* **HOW TO COMPLETE THIS TASK**
Of the lines below, copy those that hold the word "next".

Stored data:
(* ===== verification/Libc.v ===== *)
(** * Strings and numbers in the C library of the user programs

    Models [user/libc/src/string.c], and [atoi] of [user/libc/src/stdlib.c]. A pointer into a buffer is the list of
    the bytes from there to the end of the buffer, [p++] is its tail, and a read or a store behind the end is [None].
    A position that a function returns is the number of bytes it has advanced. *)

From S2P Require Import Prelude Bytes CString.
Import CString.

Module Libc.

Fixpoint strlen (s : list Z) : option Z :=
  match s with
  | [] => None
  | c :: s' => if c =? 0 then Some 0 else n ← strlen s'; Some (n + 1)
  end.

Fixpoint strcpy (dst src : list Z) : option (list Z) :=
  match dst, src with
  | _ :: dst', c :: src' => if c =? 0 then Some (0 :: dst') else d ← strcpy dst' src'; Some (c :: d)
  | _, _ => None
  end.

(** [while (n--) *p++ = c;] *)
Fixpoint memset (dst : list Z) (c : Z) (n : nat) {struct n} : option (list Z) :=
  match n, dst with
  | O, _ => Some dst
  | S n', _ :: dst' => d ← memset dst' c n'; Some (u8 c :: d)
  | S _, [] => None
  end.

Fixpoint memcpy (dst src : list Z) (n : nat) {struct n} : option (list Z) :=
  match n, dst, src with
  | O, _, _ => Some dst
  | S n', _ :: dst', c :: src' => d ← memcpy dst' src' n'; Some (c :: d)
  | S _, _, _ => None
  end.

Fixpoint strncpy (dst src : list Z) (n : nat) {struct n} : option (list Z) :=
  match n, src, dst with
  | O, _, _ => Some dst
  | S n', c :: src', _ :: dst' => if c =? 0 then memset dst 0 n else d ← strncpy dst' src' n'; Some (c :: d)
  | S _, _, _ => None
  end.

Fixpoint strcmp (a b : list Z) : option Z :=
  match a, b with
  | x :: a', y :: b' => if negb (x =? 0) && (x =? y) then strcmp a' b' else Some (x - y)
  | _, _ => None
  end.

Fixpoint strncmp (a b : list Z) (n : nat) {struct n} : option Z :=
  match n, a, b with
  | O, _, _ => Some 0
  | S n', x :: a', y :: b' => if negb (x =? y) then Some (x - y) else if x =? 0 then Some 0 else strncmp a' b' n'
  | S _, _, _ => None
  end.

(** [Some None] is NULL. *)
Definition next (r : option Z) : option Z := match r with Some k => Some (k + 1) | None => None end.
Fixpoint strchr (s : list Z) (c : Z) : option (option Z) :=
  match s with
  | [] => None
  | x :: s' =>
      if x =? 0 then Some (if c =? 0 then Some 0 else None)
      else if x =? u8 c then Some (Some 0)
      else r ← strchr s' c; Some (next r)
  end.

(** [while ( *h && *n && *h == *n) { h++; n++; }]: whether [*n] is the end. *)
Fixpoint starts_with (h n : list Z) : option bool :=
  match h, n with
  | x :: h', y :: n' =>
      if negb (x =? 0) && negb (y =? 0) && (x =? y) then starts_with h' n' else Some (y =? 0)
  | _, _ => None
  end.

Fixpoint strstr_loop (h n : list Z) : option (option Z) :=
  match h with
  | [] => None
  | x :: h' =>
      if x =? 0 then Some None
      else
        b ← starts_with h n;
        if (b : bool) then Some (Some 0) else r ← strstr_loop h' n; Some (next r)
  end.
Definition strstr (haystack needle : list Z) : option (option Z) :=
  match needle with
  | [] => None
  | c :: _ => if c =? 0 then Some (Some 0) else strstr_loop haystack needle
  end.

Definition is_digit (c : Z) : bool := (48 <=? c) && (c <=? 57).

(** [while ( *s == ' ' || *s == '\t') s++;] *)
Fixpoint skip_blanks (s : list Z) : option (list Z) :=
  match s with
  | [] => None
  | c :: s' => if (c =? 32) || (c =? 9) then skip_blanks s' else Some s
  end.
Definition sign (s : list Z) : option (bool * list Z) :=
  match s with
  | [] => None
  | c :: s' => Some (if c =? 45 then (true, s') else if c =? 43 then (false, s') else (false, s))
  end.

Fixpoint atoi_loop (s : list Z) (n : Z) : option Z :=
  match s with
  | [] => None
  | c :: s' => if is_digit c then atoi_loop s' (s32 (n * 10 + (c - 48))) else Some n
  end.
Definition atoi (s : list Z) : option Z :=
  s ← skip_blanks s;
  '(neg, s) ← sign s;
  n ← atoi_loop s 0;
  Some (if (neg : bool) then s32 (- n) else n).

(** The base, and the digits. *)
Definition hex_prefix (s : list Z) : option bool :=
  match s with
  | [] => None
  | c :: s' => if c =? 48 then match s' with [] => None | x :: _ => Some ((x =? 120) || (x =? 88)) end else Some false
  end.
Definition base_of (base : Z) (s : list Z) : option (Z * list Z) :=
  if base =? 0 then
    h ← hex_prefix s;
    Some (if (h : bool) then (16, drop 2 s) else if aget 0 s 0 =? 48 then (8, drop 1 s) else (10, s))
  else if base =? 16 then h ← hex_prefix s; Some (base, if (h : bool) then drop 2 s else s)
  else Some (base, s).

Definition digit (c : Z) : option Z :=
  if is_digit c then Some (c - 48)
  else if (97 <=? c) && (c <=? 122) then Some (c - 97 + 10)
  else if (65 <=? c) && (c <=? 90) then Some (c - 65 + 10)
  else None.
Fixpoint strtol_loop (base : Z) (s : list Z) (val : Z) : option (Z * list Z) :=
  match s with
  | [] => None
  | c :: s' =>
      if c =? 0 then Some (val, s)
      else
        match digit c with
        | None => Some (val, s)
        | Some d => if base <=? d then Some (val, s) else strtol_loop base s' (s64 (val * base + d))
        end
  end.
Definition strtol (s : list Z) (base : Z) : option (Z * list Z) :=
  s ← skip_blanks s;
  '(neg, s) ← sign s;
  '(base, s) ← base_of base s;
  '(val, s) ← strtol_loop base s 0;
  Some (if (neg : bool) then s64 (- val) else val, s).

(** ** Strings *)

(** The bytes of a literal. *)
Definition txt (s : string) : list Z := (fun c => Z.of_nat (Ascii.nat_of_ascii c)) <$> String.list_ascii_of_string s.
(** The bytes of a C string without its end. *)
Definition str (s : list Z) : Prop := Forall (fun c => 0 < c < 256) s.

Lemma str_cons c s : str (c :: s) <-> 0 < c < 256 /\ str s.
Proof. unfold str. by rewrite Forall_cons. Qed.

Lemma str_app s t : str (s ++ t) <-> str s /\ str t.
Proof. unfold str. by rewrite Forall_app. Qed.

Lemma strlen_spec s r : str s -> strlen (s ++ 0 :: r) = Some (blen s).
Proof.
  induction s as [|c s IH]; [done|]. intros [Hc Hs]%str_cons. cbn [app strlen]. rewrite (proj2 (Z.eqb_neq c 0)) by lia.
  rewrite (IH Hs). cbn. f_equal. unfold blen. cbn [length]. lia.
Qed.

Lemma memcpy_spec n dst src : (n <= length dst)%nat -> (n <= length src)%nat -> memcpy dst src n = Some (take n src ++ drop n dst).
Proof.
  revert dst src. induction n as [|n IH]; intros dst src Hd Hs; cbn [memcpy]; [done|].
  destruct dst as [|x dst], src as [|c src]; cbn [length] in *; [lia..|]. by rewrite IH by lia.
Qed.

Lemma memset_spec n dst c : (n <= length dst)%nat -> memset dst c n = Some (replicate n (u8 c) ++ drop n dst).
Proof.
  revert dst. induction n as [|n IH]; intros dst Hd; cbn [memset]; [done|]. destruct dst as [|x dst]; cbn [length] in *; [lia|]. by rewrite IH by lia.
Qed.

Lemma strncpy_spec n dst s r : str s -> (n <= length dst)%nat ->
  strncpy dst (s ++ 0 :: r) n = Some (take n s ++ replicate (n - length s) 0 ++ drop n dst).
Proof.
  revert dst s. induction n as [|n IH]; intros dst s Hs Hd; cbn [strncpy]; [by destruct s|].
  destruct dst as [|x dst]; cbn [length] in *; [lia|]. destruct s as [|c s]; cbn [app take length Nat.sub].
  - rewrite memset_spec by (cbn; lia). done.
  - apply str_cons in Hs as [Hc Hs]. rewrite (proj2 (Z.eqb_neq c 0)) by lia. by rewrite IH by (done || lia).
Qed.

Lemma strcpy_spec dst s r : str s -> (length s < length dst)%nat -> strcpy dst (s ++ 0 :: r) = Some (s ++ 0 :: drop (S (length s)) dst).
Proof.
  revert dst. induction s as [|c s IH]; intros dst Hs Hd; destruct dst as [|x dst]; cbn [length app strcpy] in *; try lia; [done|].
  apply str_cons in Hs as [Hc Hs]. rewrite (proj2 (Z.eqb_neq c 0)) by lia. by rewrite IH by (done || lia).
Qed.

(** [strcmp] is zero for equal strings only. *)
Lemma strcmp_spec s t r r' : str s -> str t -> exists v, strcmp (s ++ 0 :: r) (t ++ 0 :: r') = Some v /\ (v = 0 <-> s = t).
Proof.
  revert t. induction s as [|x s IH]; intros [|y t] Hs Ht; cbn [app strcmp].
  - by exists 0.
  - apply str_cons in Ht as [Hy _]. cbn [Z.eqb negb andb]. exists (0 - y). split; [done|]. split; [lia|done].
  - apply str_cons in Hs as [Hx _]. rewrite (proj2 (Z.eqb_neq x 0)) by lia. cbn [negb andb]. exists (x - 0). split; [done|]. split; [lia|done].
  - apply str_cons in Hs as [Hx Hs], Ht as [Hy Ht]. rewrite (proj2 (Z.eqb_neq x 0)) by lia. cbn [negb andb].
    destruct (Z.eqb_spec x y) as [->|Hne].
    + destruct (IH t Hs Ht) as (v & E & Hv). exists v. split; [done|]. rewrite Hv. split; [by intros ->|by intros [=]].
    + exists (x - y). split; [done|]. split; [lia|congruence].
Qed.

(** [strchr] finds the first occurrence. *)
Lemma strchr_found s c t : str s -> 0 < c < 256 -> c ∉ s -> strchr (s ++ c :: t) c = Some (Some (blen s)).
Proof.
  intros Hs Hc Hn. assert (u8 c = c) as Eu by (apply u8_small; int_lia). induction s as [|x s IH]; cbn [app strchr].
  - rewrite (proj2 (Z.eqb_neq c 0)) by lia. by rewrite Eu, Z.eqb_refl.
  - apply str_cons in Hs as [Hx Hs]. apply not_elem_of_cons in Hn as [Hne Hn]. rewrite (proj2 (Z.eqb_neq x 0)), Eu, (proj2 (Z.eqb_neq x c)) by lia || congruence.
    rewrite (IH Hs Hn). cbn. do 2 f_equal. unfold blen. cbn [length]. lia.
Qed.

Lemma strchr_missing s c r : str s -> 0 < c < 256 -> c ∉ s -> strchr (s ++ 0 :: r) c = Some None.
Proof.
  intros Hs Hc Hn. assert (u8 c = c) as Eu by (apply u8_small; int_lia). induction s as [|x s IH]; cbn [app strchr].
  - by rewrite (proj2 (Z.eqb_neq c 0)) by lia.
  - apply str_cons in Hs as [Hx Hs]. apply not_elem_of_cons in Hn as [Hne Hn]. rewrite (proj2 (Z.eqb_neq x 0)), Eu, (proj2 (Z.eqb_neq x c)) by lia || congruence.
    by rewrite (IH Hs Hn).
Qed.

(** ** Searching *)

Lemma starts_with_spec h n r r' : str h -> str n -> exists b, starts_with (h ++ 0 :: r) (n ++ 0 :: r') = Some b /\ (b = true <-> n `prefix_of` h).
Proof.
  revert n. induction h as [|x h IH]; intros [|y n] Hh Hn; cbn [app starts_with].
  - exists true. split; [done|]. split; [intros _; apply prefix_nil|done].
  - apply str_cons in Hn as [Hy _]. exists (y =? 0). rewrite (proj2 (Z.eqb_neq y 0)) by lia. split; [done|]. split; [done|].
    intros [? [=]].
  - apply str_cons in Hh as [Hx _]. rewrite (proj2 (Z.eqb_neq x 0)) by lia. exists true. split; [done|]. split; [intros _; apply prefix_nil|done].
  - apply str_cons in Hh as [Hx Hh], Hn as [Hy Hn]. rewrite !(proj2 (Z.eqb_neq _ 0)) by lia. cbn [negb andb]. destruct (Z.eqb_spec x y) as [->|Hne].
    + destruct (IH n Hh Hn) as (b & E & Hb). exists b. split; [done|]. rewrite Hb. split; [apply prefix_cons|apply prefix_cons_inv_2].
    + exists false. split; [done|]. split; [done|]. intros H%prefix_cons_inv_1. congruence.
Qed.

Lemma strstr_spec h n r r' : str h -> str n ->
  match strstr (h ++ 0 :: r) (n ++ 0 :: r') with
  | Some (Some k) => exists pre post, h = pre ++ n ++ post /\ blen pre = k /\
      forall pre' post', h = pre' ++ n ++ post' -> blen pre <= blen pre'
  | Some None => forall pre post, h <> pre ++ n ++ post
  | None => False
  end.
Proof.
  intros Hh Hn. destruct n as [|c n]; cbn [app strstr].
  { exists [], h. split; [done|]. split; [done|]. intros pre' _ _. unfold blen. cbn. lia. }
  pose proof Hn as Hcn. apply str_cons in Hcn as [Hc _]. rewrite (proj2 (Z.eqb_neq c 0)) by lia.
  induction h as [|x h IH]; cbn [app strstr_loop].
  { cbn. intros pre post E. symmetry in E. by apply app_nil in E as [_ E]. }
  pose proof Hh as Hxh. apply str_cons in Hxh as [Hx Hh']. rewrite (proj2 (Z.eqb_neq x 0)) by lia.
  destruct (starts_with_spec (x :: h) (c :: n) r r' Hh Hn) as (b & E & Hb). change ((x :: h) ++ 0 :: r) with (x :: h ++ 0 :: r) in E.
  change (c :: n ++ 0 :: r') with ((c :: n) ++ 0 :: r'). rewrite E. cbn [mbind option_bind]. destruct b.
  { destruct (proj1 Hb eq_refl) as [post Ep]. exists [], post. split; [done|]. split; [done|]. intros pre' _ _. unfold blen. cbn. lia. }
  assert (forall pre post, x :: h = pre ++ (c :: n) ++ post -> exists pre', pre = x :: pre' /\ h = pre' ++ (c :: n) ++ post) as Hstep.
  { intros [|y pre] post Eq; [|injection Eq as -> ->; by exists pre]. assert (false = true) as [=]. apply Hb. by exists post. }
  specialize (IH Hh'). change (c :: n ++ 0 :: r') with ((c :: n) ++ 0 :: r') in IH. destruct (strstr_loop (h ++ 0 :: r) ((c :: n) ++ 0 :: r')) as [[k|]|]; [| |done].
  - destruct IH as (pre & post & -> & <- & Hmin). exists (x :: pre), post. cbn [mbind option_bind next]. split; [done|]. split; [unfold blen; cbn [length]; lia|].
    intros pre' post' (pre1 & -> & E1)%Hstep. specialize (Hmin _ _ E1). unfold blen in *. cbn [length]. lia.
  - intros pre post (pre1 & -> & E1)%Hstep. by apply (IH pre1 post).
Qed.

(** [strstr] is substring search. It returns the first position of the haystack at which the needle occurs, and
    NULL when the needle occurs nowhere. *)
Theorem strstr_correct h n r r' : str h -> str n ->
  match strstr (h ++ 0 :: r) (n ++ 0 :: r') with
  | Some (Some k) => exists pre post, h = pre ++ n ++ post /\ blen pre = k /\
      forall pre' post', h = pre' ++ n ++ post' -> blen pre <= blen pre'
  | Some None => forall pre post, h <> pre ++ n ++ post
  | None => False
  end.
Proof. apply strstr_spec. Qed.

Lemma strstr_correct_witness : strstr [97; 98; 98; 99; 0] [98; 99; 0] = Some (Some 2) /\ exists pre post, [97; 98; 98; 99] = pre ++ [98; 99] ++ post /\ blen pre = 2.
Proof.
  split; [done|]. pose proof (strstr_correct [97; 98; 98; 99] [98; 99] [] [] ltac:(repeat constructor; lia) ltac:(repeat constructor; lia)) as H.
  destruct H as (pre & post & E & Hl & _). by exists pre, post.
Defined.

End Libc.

* **ANSWER SPACE**
Definition next (r : option Z) : option Z := match r with Some k => Some (k + 1) | None => None end.
      else r ← strchr s' c; Some (next r)
        if (b : bool) then Some (Some 0) else r ← strstr_loop h' n; Some (next r)
  - destruct IH as (pre & post & -> & <- & Hmin). exists (x :: pre), post. cbn [mbind option_bind next]. split; [done|]. split; [unfold blen; cbn [length]; lia|].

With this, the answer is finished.